■ The problem ■
Within the records below is a range that opens at the line with "Lemma handlers_ok : HandlersOk" and closes at the line with "intros [Hn Hl].". Return that range word for word, both ends included, and only that range.
[Material for the task — start]
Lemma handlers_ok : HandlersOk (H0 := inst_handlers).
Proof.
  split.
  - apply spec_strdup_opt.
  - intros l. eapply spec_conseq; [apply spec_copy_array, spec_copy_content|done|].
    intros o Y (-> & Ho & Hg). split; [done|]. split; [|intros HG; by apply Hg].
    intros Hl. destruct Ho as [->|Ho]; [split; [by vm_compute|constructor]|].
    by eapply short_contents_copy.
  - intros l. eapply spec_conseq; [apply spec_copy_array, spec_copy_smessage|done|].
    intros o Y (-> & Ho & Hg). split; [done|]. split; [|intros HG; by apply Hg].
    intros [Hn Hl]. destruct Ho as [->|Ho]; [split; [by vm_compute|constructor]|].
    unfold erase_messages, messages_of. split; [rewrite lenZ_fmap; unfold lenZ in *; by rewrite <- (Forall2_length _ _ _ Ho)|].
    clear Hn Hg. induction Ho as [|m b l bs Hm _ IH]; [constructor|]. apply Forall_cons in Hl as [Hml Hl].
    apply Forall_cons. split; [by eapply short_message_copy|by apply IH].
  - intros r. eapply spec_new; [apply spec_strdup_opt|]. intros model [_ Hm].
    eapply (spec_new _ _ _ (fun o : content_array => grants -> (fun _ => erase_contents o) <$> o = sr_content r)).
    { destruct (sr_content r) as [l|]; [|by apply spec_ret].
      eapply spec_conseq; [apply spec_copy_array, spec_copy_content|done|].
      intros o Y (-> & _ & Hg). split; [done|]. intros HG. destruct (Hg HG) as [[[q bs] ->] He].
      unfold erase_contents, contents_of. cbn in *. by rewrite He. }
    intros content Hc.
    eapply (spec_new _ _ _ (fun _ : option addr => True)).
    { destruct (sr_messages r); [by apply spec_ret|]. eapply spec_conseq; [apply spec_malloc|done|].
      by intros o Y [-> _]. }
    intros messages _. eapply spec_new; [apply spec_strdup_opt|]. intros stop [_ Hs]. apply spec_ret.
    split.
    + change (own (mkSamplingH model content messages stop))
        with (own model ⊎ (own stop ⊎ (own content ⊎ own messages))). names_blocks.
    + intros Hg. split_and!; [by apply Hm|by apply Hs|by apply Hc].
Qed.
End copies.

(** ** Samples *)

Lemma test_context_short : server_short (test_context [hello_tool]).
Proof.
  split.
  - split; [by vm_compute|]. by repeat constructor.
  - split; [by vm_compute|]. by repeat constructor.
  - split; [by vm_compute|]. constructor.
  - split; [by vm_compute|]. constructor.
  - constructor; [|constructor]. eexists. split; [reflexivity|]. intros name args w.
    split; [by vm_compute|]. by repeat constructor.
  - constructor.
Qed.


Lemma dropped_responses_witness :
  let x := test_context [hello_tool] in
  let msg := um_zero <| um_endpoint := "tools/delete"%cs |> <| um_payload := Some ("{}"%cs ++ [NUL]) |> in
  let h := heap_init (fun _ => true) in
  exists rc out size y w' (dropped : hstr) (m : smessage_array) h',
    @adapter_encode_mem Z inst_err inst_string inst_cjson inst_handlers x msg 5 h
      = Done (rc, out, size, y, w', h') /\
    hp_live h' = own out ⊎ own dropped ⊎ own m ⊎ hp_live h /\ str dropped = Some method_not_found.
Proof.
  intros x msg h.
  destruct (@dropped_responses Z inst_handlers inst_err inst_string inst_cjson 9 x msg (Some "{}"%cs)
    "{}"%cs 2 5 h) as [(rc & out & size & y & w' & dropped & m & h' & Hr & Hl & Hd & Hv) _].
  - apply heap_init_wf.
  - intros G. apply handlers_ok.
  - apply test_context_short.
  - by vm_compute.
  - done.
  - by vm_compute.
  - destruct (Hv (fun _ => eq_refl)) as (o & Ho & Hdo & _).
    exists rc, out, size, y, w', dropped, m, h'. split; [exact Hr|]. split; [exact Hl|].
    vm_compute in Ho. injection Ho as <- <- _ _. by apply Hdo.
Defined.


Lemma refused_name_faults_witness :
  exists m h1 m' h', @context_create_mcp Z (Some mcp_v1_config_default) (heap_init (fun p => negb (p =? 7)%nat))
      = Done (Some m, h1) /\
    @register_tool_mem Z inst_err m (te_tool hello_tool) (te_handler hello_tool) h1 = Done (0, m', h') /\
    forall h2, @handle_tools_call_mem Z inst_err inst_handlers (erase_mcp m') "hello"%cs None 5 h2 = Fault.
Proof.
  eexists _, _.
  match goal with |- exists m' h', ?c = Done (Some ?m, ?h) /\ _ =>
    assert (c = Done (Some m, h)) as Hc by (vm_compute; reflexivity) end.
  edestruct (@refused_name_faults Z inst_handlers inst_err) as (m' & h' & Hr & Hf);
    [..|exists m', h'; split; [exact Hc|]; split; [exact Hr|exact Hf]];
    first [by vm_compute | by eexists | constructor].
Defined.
[Material for the task — finish]
[Material for the task — start]
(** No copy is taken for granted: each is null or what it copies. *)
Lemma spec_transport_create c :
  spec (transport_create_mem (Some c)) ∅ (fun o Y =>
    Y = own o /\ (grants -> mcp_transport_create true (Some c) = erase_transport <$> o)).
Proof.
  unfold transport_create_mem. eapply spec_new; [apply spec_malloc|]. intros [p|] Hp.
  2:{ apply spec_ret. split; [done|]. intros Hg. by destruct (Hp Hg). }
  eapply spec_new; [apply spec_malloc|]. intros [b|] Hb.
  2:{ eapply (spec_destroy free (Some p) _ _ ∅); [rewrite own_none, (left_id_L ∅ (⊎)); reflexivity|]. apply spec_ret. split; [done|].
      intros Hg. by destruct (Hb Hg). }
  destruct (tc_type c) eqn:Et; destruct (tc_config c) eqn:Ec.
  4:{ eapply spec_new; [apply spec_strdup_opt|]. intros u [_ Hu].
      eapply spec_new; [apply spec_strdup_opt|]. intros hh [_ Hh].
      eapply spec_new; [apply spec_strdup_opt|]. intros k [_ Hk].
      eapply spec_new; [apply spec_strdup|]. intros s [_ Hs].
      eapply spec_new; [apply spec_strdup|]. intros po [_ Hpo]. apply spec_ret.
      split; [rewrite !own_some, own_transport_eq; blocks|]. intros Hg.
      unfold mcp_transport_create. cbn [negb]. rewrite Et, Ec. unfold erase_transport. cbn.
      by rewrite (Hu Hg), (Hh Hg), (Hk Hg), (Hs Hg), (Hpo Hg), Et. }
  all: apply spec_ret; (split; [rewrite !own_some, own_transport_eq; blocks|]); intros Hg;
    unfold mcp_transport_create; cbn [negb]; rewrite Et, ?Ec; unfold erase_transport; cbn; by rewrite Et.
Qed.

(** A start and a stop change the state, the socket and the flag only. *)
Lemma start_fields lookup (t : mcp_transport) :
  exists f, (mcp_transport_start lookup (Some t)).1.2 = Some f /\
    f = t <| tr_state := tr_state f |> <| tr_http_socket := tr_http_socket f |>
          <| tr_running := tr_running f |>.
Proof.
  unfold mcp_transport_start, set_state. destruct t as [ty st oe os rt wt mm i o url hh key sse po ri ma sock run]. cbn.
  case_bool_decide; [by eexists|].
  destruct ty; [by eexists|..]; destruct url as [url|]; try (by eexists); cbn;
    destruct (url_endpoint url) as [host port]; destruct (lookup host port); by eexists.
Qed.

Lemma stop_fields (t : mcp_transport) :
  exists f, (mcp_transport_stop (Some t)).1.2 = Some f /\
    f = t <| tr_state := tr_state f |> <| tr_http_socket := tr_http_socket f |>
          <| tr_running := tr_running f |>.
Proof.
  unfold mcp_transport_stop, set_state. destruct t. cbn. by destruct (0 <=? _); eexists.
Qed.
[Material for the task — finish]
■ Answer section ■
Lemma handlers_ok : HandlersOk (H0 := inst_handlers).
Proof.
  split.
  - apply spec_strdup_opt.
  - intros l. eapply spec_conseq; [apply spec_copy_array, spec_copy_content|done|].
    intros o Y (-> & Ho & Hg). split; [done|]. split; [|intros HG; by apply Hg].
    intros Hl. destruct Ho as [->|Ho]; [split; [by vm_compute|constructor]|].
    by eapply short_contents_copy.
  - intros l. eapply spec_conseq; [apply spec_copy_array, spec_copy_smessage|done|].
    intros o Y (-> & Ho & Hg). split; [done|]. split; [|intros HG; by apply Hg].
    intros [Hn Hl]. destruct Ho as [->|Ho]; [split; [by vm_compute|constructor]|].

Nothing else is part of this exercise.